From the first line of the entries below, reproduce everything exactly through the line with "(** ** White space *)", and nothing more.

| PROVIDED RECORDS |

Start of Block

(* ===== verification/JsonSpec.v ===== *)
(** * json: what is printed is parsed back

    The texts of a value ([denotes]), a text form with white space; the printer
    writes one of them and the parser reads every one of them. *)

From stdpp Require Import base list sets strings pretty sorting.
From S2P Require Import Prelude Conv ConvParse ConvPrint ConvSpec Hash Range RangeOps Unicode StringSplit Dynamic Json.

(** ** White space *)

Definition white (c : Z) : Prop := c = 32 \/ c = 10 \/ c = 9 \/ c = 13.
#[global] Instance white_dec c : Decision (white c).
Proof. unfold white. apply _. Defined.

Fixpoint trim (r : list Z) : list Z :=
  match r with
  | [] => []
  | c :: r' => if decide (white c) then trim r' else r
  end.

Lemma trim_app ws r : Forall white ws -> trim (ws ++ r) = trim r.
Proof. induction 1 as [|c ws Hc Hws IH]; [done|]. simpl. by rewrite decide_True. Qed.

Lemma trim_stop c r : ~ white c -> trim (c :: r) = c :: r.
Proof. intros Hc. simpl. by rewrite decide_False. Qed.

Lemma ltrimWhitespace_trim r : ltrimWhitespace r = Some (trim r).
Proof.
  destruct (ltrim_run r) as (r' & ws & -> & -> & Hws & Hr').
  assert (Hsp : forall c, is_space c <-> white c).
  { intros c. unfold is_space, is_oddspace, white. rewrite !orb_true_iff, !bool_decide_eq_true. tauto. }
  rewrite trim_app by (eapply Forall_impl; [exact Hws|]; intros c; apply Hsp). f_equal.
  destruct r' as [|c r']; [done|]. rewrite trim_stop; [done|]. intros Hw. by apply (Hr' c eq_refl), Hsp.
Qed.

Lemma trim_trim r : trim (trim r) = trim r.
Proof. induction r as [|c r IH]; [done|]. simpl. case_decide; [done|]. by apply trim_stop. Qed.

Lemma trim_length r : (length (trim r) <= length r)%nat.
Proof. induction r as [|c r IH]; [done|]. simpl. case_decide; simpl; lia. Qed.

Lemma trim_bytes (P : Z -> Prop) r : Forall P r -> Forall P (trim r).
Proof. induction 1 as [|c r Hc Hr IH]; [done|]. simpl. case_decide; [done|]. by constructor. Qed.

(** ** The input *)

Lemma sext_ascii c : 0 <= c < 128 -> sext 8 c = c.
Proof. intros Hc. unfold sext, wrap. rewrite Z.mod_small by lia. rewrite decide_True by lia. done. Qed.

(** The rest of the text is [r] and the depth is [lvl]. *)
Definition at_text (i : Input) (r : list Z) (lvl : Z) : Prop :=
  range_ i = r /\ current_ i = front_of r /\ currentRecursionLevel_ i = lvl.

Section Steps.
Implicit Types (i : Input) (r : list Z) (lvl : Z).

End of Block

| RESULT FOR THIS TASK |
(* ===== verification/JsonSpec.v ===== *)
(** * json: what is printed is parsed back

    The texts of a value ([denotes]), a text form with white space; the printer
    writes one of them and the parser reads every one of them. *)

From stdpp Require Import base list sets strings pretty sorting.
From S2P Require Import Prelude Conv ConvParse ConvPrint ConvSpec Hash Range RangeOps Unicode StringSplit Dynamic Json.

(** ** White space *)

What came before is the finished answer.